Il paradosso è evidente: nel territorio reggino ci sono posti disponibili,
centri pronti ad accogliere i pazienti e a garantire loro assistenza
qualificata senza il trauma dello sradicamento. Eppure l’Asp preferisce
spostare chi ha bisogno a centinaia di chilometri di distanza".
"Questa ennesima ingiustizia è conseguenza della chiusura della cooperativa
Rinascita, che gestiva due strutture a Saline. Dopo anni di blocco dei ricoveri
e difficoltà mai affrontate dalle istituzioni, la cooperativa non ha avuto la
forza di avviare il percorso di accreditamento ed è stata costretta a cessare
le attività. È una ferita gravissima che priva lavoratori, utenti e famiglie di
un presidio essenziale, frutto di decenni di lavoro e relazioni radicate nel
territorio - si legge ancora nella nota-. Questa vicenda dimostra che la rete psichiatrica calabrese resta fragile. Il
DCA approvato a gennaio ha aperto la strada all’autorizzazione e
all’accreditamento delle strutture, ma è arrivato solo grazie alle lotte di
operatori e familiari, sostenuti per anni da USB e CooLaP. Quel decreto è la
prova che la mobilitazione paga, ma da solo non basta: servono risorse
immediate, tempi certi e sostegno concreto a tutte le realtà che hanno resistito
nonostante l’abbandono delle istituzioni".

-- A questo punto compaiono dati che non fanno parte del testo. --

(** ** What every parsed record looks like *)

Lemma match_filter_header_name (first_line n rest : string) :
  match_filter_header first_line = Some (n, rest) -> is_filter_name n.
Proof.
  unfold match_filter_header.
  destruct (starts_with "FL" first_line); [|discriminate].
  destruct (is_empty (take_while is_digit (drop 2 first_line))) eqn:Hd;
    [discriminate|].
  destruct (starts_with ": " (drop_while is_digit (drop 2 first_line)));
    [|discriminate].
  destruct (is_empty (take_while (fun c => negb (is_newline c))
                        (drop 2 (drop_while is_digit (drop 2 first_line)))));
    [discriminate|].
  intros H. injection H as <- _.
  exists (take_while is_digit (drop 2 first_line)).
  split; [reflexivity | split; [exact Hd | apply all_chars_take_while]].
Qed.

Lemma chunk_parts_name (block n t p : string) :
  chunk_parts block = Some (n, t, p) -> is_filter_name n.
Proof.
  unfold chunk_parts.
  destruct (is_empty (strip block)); [discriminate|].
  destruct (split_lines (strip block)) as [|first_line params]; [discriminate|].
  destruct (match_filter_header first_line) as [[n' rest]|] eqn:Hh; [|discriminate].
  intros H. injection H as <- _ _. eapply match_filter_header_name; eauto.
Qed.

Section RecordShapes.

Context {float : Type}.
Variable float_of_str : string -> option float.

Lemma parse_allpass_record (filter_name filter_type parameters : string)
    (r : filter_record float) :
  parse_allpass_parameters float_of_str filter_name filter_type parameters = Ok (Some r) ->
  exists freq_text q_text f qv,
    search_allpass_freq parameters = Some freq_text
    /\ search_allpass_q parameters = Some q_text
    /\ float_of_str freq_text = Some f
    /\ float_of_str q_text = Some qv
    /\ r = mk_filter filter_name filter_type f None qv None None.
Proof.
  unfold parse_allpass_parameters.
  destruct (search_allpass_freq parameters) as [ft|]; [|discriminate].
  destruct (search_allpass_q parameters) as [qt|]; [|discriminate].
  destruct (to_float float_of_str ft) as [f|] eqn:Ef; [|discriminate].
  destruct (to_float float_of_str qt) as [qv|] eqn:Eq; [|discriminate].
  simpl. intros H. injection H as <-.
  exists ft, qt, f, qv. repeat split; auto using to_float_ok.
Qed.

Lemma parse_chunk_invariant (block q_type : string) (included excluded : list string)
    (r : filter_record float) :
  parse_chunk float_of_str block q_type included excluded = Ok (Some r) ->
  record_invariant included excluded r.
Proof.
  intros H.
  apply parse_chunk_inv in H as (n & t & p & Hparts & Hin & Hex & Hr).
  apply chunk_parts_name in Hparts.
  destruct Hr as [[Hp Hr]|(Hp & Ha & Hr)].
  - apply parse_peq_inv in Hr
      as (ft & gt & qt & f & g & qr & qc & _ & _ & _ & _ & _ & _ & _ & ->).
    unfold record_invariant. simpl. rewrite Hp.
    repeat split; auto.
    exists g, qr, qc. simpl. repeat split.
    destruct (String.eqb q_type "classic"); [now right | now left].
  - apply parse_allpass_record in Hr as (ft & qt & f & qv & _ & _ & _ & _ & ->).
    unfold record_invariant. simpl. rewrite Hp.
    repeat split; auto.
Qed.

Lemma parse_chunks_invariant (blocks : list string) (q_type : string)
    (included excluded : list string) (rs : list (filter_record float)) :
  parse_chunks float_of_str blocks q_type included excluded = Ok rs ->
  Forall (record_invariant included excluded) rs.
Proof.
  revert rs. induction blocks as [|b bs IH]; simpl; intros rs H.
  - injection H as <-. constructor.
  - destruct (parse_chunk float_of_str b q_type included excluded) as [o|] eqn:Hb;
      [|discriminate].
    simpl in H.
    destruct (parse_chunks float_of_str bs q_type included excluded) as [rest|];
      [|discriminate].
    simpl in H. injection H as <-.
    destruct o as [r|]; [|now apply IH].
    constructor; [eapply parse_chunk_invariant; eauto | now apply IH].
Qed.

End RecordShapes.

(** X6: every record that the parse of a document returns, in a channel
    or in the shared list, is named FL and digits, has a type that matches
    an include phrase and no exclude phrase in force, and has the keys of
    its kind: with Parametric EQ in its type, the gain and both Q values,
    the selected Q being one of the two; otherwise All-Pass in its type
    and none of those three keys.  Every channel that is returned has at
    least one record. *)
Theorem parsed_records_invariant {float : Type}
    (float_of_str : string -> option float) (content q_type : string)
    (included_types excluded_types : option (list string))
    (channels : list (string * list (filter_record float)))
    (shared_sub : list (filter_record float)) :
  parse_mso_content float_of_str content q_type included_types excluded_types
  = Ok (channels, shared_sub) ->
  Forall (fun channel =>
            snd channel <> []
            /\ Forall (record_invariant
                         (or_default included_types default_included_types)
                         (or_default excluded_types default_excluded_types))
                      (snd channel)) channels
  /\ Forall (record_invariant (or_default included_types default_included_types)
                              (or_default excluded_types default_excluded_types))
            shared_sub.
Proof.
  unfold parse_mso_content.
  generalize (extract_channel_blocks content) as blocks. intros blocks.
  destruct (parse_channel_blocks float_of_str blocks q_type included_types
              excluded_types) as [chs|] eqn:Hc; [|discriminate].
  simpl.
  assert (Hchs : Forall (fun channel =>
                           snd channel <> []
                           /\ Forall (record_invariant
                                        (or_default included_types default_included_types)
                                        (or_default excluded_types default_excluded_types))
                                     (snd channel)) chs).
  { clear - Hc. revert chs Hc.
    induction blocks as [|[n c] bs IH]; simpl; intros chs H.
    - injection H as <-. constructor.
    - destruct (parse_filters_from_text float_of_str c q_type included_types
                  excluded_types) as [fs|] eqn:Hfs; [|discriminate].
      simpl in H.
      destruct (parse_channel_blocks float_of_str bs q_type included_types
                  excluded_types) as [rest|]; [|discriminate].
      simpl in H. injection H as <-.
      apply parse_chunks_invariant in Hfs.
      destruct fs as [|f fs]; [now apply IH|].
      constructor; [|now apply IH].
      split; [discriminate | exact Hfs]. }
  destruct (extract_shared_sub_block content) as [block|].
  - destruct (is_empty block).
    + simpl. intros H. injection H as <- <-. split; [exact Hchs | constructor].
    + destruct (parse_filters_from_text float_of_str block q_type included_types
                  excluded_types) as [fs|] eqn:Hfs; [|discriminate].
      simpl. intros H. injection H as <- <-.
      split; [exact Hchs | now apply parse_chunks_invariant in Hfs].
  - simpl. intros H. injection H as <- <-. split; [exact Hchs | constructor].
Qed.

Lemma parsed_records_invariant_witness :
  let bell := mk_filter "FL1" "Parametric EQ (RBJ)" "100" (Some "-3") "0.7"
                        (Some "0.7") (Some "0.7") in
  let allpass := mk_filter "FL2" "All-Pass Third-Order" "60" None "1.0" None None in
  let shared := mk_filter "FL9" "Parametric EQ" "100" (Some "-3") "0.7"
                          (Some "0.7") (Some "0.7") in
  parse_mso_content sample_float sample_document "rbj"
    (Some cli_default_include_types) None
  = Ok ([("Left", [bell; allpass])], [shared])
  /\ bell_shape bell
  /\ allpass_shape allpass
  /\ bell_shape shared.
Proof.
  cbv zeta.
  assert (Hparse :
            parse_mso_content sample_float sample_document "rbj"
              (Some cli_default_include_types) None
            = Ok ([("Left",
                    [mk_filter "FL1" "Parametric EQ (RBJ)" "100" (Some "-3") "0.7"
                               (Some "0.7") (Some "0.7");
                     mk_filter "FL2" "All-Pass Third-Order" "60" None "1.0" None None])],
                  [mk_filter "FL9" "Parametric EQ" "100" (Some "-3") "0.7"
                             (Some "0.7") (Some "0.7")]))
    by (vm_compute; reflexivity).
  destruct (parsed_records_invariant sample_float _ _ _ _ _ _ Hparse) as [Hch Hsh].
  split; [exact Hparse|].
  pose proof (Forall_inv Hch) as [_ Hleft]. simpl in Hleft.
  pose proof (Forall_inv Hleft) as (_ & _ & _ & Hbell).
  pose proof (Forall_inv (Forall_inv_tail Hleft)) as (_ & _ & _ & _ & Hap).
  pose proof (Forall_inv Hsh) as (_ & _ & _ & Hshared).
  split; [exact Hbell | split; [exact Hap | exact Hshared]].
Defined.

Lemma record_invariant_has_rule {float : Type} (included excluded : list string)
    (rs : list (filter_record float)) :
  Forall (record_invariant included excluded) rs -> filter has_rule rs = rs.
Proof.
  induction rs as [|r rs IH]; intros H; simpl; [reflexivity|].
  pose proof (Forall_inv H) as (_ & _ & _ & Hshape).
  assert (Hrule : has_rule r = true).
  { unfold has_rule. destruct (contains "Parametric EQ" (type r)); [reflexivity|].
    now destruct Hshape as [-> _]. }
  rewrite Hrule. f_equal. apply IH. exact (Forall_inv_tail H).
Qed.

(** X7: the records of one parsed text are all written by the emitter:
    as many lines as records, numbered from 1, and no exception. *)
Theorem parsed_records_all_written {float : Type}
    (float_of_str : string -> option float) (float_repr : float -> string)
    (text q_type : string) (included_types excluded_types : option (list string))
    (rs : list (filter_record float)) :
  parse_filters_from_text float_of_str text q_type included_types excluded_types = Ok rs ->
  exists bodies,
    write_filters float_repr rs 1 = (numbered 1 bodies, None)
    /\ length bodies = length rs.
Proof.
  intros H.
  pose proof (parse_filters_gain_present float_of_str _ _ _ _ _ H) as Hgain.
  pose proof (record_invariant_has_rule _ _ _
                (parse_chunks_invariant float_of_str _ _ _ _ _ H)) as Hrule.
  destruct (write_filters_numbered float_repr rs 1) as (bodies & Hl & _ & Hok).
  destruct (Hok Hgain) as [He Hlen].
  exists bodies. split.
  - destruct (write_filters float_repr rs 1) as [written e]. simpl in *. now subst.
  - rewrite Hlen. now rewrite Hrule.
Qed.

Lemma parsed_records_all_written_witness :
  let text := lines (peq_chunk "FL1" "Parametric EQ"
                     ++ allpass_chunk "FL3" "All-Pass First-Order")%list in
  exists rs bodies,
    parse_filters_from_text sample_float text "rbj" (Some cli_default_include_types) None
    = Ok rs
    /\ length rs = 2
    /\ write_filters sample_repr rs 1 = (numbered 1 bodies, None)
    /\ length bodies = 2.
Proof.
  cbv zeta.
  assert (Hparse :
            parse_filters_from_text sample_float
              (lines (peq_chunk "FL1" "Parametric EQ"
                      ++ allpass_chunk "FL3" "All-Pass First-Order")%list)
              "rbj" (Some cli_default_include_types) None
            = Ok [mk_filter "FL1" "Parametric EQ" "100" (Some "-3") "0.7"
                            (Some "0.7") (Some "0.7");
                  mk_filter "FL3" "All-Pass First-Order" "60" None "1.0" None None])
    by (vm_compute; reflexivity).
  destruct (parsed_records_all_written sample_float sample_repr _ _ _ _ _ Hparse)
    as (bodies & Hw & Hlen).
  eexists. exists bodies. split; [exact Hparse|].
  split; [reflexivity | split; [exact Hw | exact Hlen]].
Defined.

"USB e CooLaP chiedono un intervento immediato dell’Asp di Reggio Calabria per
fermare i trasferimenti forzati e utilizzare i posti disponibili sul
territorio, restituendo dignità e continuità di cura a pazienti e famiglie.
Allo stesso tempo denunciano che il vuoto istituzionale creato dalle dimissioni
del Presidente Occhiuto – anche dal ruolo di Commissario alla Sanità – rischia
di bloccare il percorso di accreditamento, aprendo scenari di ulteriore
incertezza. Il diritto a restare nella propria terra, accanto ai propri cari, non è un
favore ma un principio costituzionale che va difeso con forza. Questa battaglia
non si ferma: USB e CooLaP continueranno a mobilitarsi insieme a famiglie,
operatori e lavoratori finché il diritto alla salute mentale, qui e non
altrove, sarà garantito a tutti e questa rete psichiatrica non resti un
annuncio, ma diventi finalmente realtà" - concludono.